Das beklagte Land ließ das Gutachten durch Dr. B. auswerten (Stellungnahme vom 28.09.2011). Er kam zu dem Ergebnis, dass die von Dipl.-Med. A. angenommenen Werte nicht nachvollziehbar seien. Allerdings ergebe sich aus den bereits vorliegenden Unterlagen, dass beim Kläger eine wahnhafte Psychose bestehe, die schon mehrfach zu Krankenhausaufenthalten in H. geführt habe und deshalb mit einem Einzel-GdB von 40 zu berücksichtigen sei. Außerdem habe Dr. F. in seinem Befund vom 09.12.2009 eine Instabilität der Lendenwirbelsäule mitgeteilt. Insofern könne ab Dezember 2009 für die Wirbelsäule ein GdB von 30 berücksichtigt werden.

Die Beteiligten einigten sich vergleichsweise auf die Feststellung eines GdB von 60 ab April 2009 und 70 ab Dezember 2009.

Aufgrund dieser Tatsachen geht der Senat entgegen der Ansicht des SG im angefochtenen Beschluss davon aus, dass das Gutachten des Dipl.-Med. A. wesentlich dazu beigetragen hat, dass der Beklagten schließlich ein Vergleichsangebot abgegeben hat. Das SG geht zwar zutreffend davon aus, dass Dr. B. sich nicht ausdrücklich auf die Befunde von Dipl.-Med. A., sondern sich vielmehr - zumindest soweit es die orthopädischen Beschwerden betrifft - auf den Befund von Dr. F. bezieht. Der Senat bewertet die Bedeutung des Gutachtens des Dipl.-Med. A. aber insofern als wesentlich, als es dazu geführt hat, dass der ärztliche Dienst des Beklagten im Lichte dieses Gutachtens die weiteren vorliegenden Unterlagen neu bewertet hat und zu einem anderen Ergebnis gekommen ist. Dipl.-Med. A. beschrieb eine chronische Schmerzentwicklung im Rahmen der nach Bandscheibenoperationen in dem Segment des Lendenwirbelkörpers 4/5 ausgelösten Funktionsstörung. Hierauf stellt aber Dr. B. maßgeblich ab, wenn für seine neue Bewertung des Teil-GdB die Instabilität bei L3/4 und L4/5 mit chronischem Schmerzsyndrom wegen narbiger Veränderungen in diesem Bereich herangezogen werden. Insofern hat das Gutachten des Dipl.-Med. A. die Sachlage neu dargestellt und bewertet sowie eine Erhöhung des Einzel-GdB für die Wirbelsäule auf 30 und des Gesamt-GdB auf 70 bewirkt.

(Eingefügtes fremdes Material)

Lemma compile_result w :
  match compile_workflow number_eqb depth sha256_hex w with
  | None => analyze_workflow number_eqb depth w = None
  | Some (inl (Analysis report)) =>
    has_errors report = true /\ exists context, analyze_workflow number_eqb depth w = Some (report, context)
  | Some (inl e) => well_formed w /\ exists s, s ∈ wf_steps w /\ executor_error s e
  | Some (inr (cw, _)) => well_formed w /\ (forall s e, s ∈ wf_steps w -> ~ executor_error s e) /\ compiled_from w cw
  end.
Proof.
  unfold compile_workflow. destruct (analyze_workflow number_eqb depth w) as [[report context]|] eqn:Ea; simpl; [|done].
  destruct (has_errors report) eqn:He; [by eauto|]. apply has_errors_clean in He.
  destruct (analyze_checked _ _ _ _ _ Ea He) as (m & schemas & refs & Hw & ->).
  destruct (checked_parse _ _ _ _ Hw) as [Hsteps Hnodes]. pose proof (checked_well_formed _ _ _ _ Hw) as Hwf.
  pose proof (compile_steps_spec sha256_hex w (wf_steps w) ∅ Hsteps) as Hs.
  specialize (Hs ltac:(intros id node Hn; by rewrite lookup_empty in Hn)).
  destruct (compile_steps sha256_hex (wf_steps w) ∅) as [e|nodes]; simpl.
  - destruct Hs as (s & Hin & Hse). destruct e; eauto. destruct Hse as [_ [[_ [=]]|(? & _ & _ & [=])]].
  - destruct Hs as (Hdom & Hf & Herr).
    destruct (compile_controls_spec sha256_hex w (wf_nodes w) nodes Hnodes Hf) as (nodes' & -> & Hdom' & Hf'). simpl.
    split_and!; [done..|]. eapply checked_compiled; [done| |done]. intros id. rewrite Hdom', Hdom, lookup_empty.
    unfold node_ids. rewrite elem_of_app. split; [intros [[[]|]|]; auto; done|intros []; auto].
Qed.

(** C16: the analysis and the compiler agree: without analysis errors, compiling
    fails only on the executor of a step that runs by itself (it has none, or
    none of a known kind), and what it gives has one node for each id of the
    definition, the links of the definition, and only references to nodes that
    run before the one that holds them, or to that one. *)
Theorem compile_outcome w :
  match compile_workflow number_eqb depth sha256_hex w with
  | None => analyze_workflow number_eqb depth w = None
  | Some (inl (Analysis report)) =>
    has_errors report = true /\ exists context, analyze_workflow number_eqb depth w = Some (report, context)
  | Some (inl e) => well_formed w /\ exists s, s ∈ wf_steps w /\ executor_error s e
  | Some (inr (cw, _)) => well_formed w /\ (forall s e, s ∈ wf_steps w -> ~ executor_error s e) /\ compiled_from w cw
  end.
Proof. apply compile_result. Qed.
(** ** Texts of errors *)

(** [Display] of [WorkflowError] ([error.rs]). *)
Definition error_to_string (e : WorkflowError) : string :=
  match e with
  | Analysis _ => "workflow analysis failed"
  | InvalidReference s => "invalid reference " +:+ quoted s
  | NodeNotFound s => "node " +:+ quoted s +:+ " not found"
  | UnsupportedNode s => "node " +:+ quoted s +:+ " is not supported by the current orchestrator"
  | NodeNotWaitingHuman s => "node " +:+ quoted s +:+ " is not waiting for human input"
  | NodeNotSkippable s => "node " +:+ quoted s +:+ " is not skippable"
  | MissingPendingThunk s => "missing pending thunk for node " +:+ quoted s
  | ThunkRunMismatch s => "thunk " +:+ quoted s +:+ " does not belong to this run"
  | ReferenceResolution s => "failed to resolve reference " +:+ quoted s
  | InvalidHumanAction node action => "human action " +:+ quoted action +:+ " is invalid for node " +:+ quoted node
  | RollbackBlocked s => "rollback blocked by completed non-idempotent node " +:+ quoted s
  | Serialization s => "serialization error: " +:+ s
  | ObjectStore s => "object store error: " +:+ s
  | Dispatcher s => "dispatcher error: " +:+ s
  | TaskTracker s => "task tracker error: " +:+ s
  | ForEachItemsType node actual => "for_each " +:+ quoted node +:+ " items must resolve to an array, got " +:+ actual
  | ForEachTooManyItems node count max =>
    "for_each " +:+ quoted node +:+ " produced " +:+ u64_to_string count +:+ " items which exceeds max_items=" +:+ u64_to_string max
  | ForEachBodyNotApply node step => "for_each " +:+ quoted node +:+ " body step " +:+ quoted step +:+ " must be an Apply node"
  | MissingMapState s => "missing map state for for_each " +:+ quoted s
  | MissingParState s => "missing par state for parallel " +:+ quoted s
  | UnknownExecutorNamespace node executor =>
    "node " +:+ quoted node +:+ " has executor " +:+ quoted executor +:+ " with unknown namespace; expected one of "
    +:+ "service::/http::/appservice::/operator::/func:: or a /agent//skill//tool/ semantic path"
  | UnresolvedSemanticExecutor node executor =>
    "node " +:+ quoted node +:+ " uses semantic executor " +:+ quoted executor +:+ " which has not been resolved by "
    +:+ "the executor registry"
  | ExecutorNamespaceNotImplemented node executor namespace =>
    "node " +:+ quoted node +:+ " uses actual executor " +:+ quoted executor +:+ " whose namespace " +:+ quoted namespace +:+ " is "
    +:+ "not yet supported by an orchestrator-side adapter"
  end.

Die Kostenentscheidung beruht auf einer entsprechenden Anwendung von § 193 SGG (ebenso Leitherer in Meyer-Ladewig/Keller/Leitherer, SGG, 9. Aufl., § 176 RdNr. 5a m.w.N.). Im Verfahren zur nachträglichen Kostenübernahme eines nach § 109 SGG eingeholten Gutachtens ist der Beklagte des Hauptsacheverfahrens nicht beteiligt. Im mit nur einem Verfahrensbeteiligten ausgestalteten Rechtsbehelfsverfahren - vergleichbar mit Rechtsbehelfsverfahren gegen ein Ordnungsmittel - entspricht bei erfolgreicher Beschwerde die ausgesprochene Kostenfolge billigem Ermessen (ständige Senatsrechtsprechung, vgl. zuletzt Beschluss vom 14.01.2013 - L 8 SB 4705/12 B, vom 19.10.2011 - L 8 SB 3043/11, vom 25.08.2009 - L 8 SB 2542/08 - unveröffentlicht; ebenso der 13. Senat, Beschluss vom 06.05.2009 - L 13 R 339/09 KO-B -, veröffentlicht in www.sozialgerichtsbarkeit.de und juris).

Dieser Beschluss ist nicht mit der Beschwerde anfechtbar (§ 177 SGG).